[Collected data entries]
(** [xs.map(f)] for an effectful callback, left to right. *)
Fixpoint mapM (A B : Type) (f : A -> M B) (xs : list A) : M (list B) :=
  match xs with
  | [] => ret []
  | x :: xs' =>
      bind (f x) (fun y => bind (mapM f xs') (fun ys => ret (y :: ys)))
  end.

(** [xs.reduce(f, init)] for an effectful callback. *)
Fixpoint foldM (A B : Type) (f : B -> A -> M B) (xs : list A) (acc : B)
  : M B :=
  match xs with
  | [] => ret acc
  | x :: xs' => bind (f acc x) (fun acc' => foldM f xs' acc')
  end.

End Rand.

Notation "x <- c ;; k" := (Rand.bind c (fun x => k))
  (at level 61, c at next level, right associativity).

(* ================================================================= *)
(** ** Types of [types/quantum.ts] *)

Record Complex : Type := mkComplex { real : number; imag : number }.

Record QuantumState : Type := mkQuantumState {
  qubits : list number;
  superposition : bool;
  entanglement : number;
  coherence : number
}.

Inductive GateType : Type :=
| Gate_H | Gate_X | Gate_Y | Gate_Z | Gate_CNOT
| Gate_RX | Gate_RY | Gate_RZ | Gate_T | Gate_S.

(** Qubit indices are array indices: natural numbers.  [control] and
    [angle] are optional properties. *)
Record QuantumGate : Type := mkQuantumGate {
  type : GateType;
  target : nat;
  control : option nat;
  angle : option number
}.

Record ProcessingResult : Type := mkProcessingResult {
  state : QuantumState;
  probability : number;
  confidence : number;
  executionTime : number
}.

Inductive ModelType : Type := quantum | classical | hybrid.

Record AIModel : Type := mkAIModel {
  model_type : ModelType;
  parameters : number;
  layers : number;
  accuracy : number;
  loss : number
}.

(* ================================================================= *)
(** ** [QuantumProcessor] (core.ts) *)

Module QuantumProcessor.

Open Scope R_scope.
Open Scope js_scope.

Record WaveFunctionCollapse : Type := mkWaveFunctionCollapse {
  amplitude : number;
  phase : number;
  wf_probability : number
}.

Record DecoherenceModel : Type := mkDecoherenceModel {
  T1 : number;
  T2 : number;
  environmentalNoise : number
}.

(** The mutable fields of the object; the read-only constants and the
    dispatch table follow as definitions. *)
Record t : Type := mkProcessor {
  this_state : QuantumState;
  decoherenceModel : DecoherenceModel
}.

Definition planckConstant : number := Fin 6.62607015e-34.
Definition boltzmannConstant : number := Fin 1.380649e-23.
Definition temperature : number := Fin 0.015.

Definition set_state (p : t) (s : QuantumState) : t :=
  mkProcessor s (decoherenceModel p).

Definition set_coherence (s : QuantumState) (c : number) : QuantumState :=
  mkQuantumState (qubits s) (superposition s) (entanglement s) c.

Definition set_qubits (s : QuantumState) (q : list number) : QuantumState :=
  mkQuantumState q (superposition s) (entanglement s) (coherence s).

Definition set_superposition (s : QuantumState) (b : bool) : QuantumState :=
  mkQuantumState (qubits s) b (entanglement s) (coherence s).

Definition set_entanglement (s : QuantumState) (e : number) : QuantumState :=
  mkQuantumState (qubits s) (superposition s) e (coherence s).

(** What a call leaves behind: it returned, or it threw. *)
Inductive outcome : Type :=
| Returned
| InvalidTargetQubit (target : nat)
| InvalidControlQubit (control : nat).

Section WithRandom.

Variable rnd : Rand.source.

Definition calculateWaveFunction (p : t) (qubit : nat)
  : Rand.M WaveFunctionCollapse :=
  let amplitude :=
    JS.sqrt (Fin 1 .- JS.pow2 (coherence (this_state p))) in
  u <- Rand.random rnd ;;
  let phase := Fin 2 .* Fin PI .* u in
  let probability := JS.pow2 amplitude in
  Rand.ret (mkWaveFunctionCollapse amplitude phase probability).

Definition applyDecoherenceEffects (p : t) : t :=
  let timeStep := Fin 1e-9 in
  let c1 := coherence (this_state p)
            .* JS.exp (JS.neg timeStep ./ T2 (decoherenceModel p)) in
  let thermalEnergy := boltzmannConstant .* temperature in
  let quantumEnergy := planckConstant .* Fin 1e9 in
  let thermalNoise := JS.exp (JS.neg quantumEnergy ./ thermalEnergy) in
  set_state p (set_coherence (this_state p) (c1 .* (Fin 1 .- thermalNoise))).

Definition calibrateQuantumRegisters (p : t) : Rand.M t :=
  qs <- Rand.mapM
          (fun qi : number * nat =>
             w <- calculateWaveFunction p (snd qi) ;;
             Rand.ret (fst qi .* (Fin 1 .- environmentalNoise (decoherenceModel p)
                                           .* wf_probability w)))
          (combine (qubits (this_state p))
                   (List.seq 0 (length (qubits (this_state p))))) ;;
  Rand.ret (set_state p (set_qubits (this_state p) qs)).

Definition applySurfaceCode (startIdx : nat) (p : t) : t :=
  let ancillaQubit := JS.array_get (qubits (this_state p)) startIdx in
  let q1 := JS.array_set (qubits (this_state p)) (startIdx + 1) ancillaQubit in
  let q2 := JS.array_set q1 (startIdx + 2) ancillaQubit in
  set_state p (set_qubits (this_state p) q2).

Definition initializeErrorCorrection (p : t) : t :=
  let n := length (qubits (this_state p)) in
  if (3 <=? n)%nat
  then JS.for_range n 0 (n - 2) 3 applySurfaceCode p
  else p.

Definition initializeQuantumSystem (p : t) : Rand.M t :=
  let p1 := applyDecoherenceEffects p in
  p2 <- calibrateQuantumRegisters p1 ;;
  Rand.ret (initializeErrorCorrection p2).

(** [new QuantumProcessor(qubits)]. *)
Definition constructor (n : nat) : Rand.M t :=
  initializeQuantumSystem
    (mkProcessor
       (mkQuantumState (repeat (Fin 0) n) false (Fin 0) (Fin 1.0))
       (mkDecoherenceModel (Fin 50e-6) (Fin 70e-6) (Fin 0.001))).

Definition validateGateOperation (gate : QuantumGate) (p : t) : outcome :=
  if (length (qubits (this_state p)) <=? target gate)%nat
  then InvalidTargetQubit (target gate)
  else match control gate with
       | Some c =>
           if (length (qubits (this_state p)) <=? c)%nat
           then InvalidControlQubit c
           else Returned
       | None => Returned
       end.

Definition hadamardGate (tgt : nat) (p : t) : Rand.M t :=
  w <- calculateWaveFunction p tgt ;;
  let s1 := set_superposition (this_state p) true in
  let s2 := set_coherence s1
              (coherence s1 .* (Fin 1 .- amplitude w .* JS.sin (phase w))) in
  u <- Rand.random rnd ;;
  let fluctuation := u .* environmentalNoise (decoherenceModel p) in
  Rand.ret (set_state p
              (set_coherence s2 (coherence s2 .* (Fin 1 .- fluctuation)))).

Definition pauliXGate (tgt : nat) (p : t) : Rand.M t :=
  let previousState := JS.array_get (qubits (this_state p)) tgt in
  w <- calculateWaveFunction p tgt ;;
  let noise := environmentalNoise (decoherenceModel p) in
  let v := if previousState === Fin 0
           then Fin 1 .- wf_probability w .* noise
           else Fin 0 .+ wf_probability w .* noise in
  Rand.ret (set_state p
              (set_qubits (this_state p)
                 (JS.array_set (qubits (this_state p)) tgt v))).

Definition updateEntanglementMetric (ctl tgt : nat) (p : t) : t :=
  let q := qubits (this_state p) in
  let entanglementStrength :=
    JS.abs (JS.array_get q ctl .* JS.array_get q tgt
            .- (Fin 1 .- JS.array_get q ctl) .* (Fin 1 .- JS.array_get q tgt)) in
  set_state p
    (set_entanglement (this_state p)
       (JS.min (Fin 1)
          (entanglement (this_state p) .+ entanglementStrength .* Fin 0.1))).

---

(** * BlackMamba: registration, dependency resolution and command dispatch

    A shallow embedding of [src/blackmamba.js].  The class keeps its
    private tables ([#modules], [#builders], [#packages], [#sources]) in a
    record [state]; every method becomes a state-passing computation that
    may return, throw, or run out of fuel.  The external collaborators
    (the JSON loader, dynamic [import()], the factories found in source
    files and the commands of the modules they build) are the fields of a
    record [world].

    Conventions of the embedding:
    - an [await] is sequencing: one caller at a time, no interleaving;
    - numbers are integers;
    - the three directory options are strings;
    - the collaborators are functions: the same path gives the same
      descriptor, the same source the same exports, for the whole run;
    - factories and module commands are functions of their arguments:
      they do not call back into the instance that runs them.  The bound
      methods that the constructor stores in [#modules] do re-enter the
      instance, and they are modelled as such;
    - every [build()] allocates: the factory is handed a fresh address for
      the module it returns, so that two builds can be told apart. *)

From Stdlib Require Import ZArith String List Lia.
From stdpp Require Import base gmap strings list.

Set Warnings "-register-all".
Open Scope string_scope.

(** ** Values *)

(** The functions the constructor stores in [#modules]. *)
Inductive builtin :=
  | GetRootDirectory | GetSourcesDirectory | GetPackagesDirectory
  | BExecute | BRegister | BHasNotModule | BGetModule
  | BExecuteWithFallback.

*WHAT YOU ARE ASKED TO DO*
Restate word for word only the lines above from the line containing "Gate_T | Gate_S." to the line containing "T2 : number;", both of them included.

*YOUR SOLUTION*
| Gate_RX | Gate_RY | Gate_RZ | Gate_T | Gate_S.

(** Qubit indices are array indices: natural numbers.  [control] and
    [angle] are optional properties. *)
Record QuantumGate : Type := mkQuantumGate {
  type : GateType;
  target : nat;
  control : option nat;
  angle : option number
}.

Record ProcessingResult : Type := mkProcessingResult {
  state : QuantumState;
  probability : number;
  confidence : number;
  executionTime : number
}.

Inductive ModelType : Type := quantum | classical | hybrid.

Record AIModel : Type := mkAIModel {
  model_type : ModelType;
  parameters : number;
  layers : number;
  accuracy : number;
  loss : number
}.

(* ================================================================= *)
(** ** [QuantumProcessor] (core.ts) *)

Module QuantumProcessor.

Open Scope R_scope.
Open Scope js_scope.

Record WaveFunctionCollapse : Type := mkWaveFunctionCollapse {
  amplitude : number;
  phase : number;
  wf_probability : number
}.

Record DecoherenceModel : Type := mkDecoherenceModel {
  T1 : number;
  T2 : number;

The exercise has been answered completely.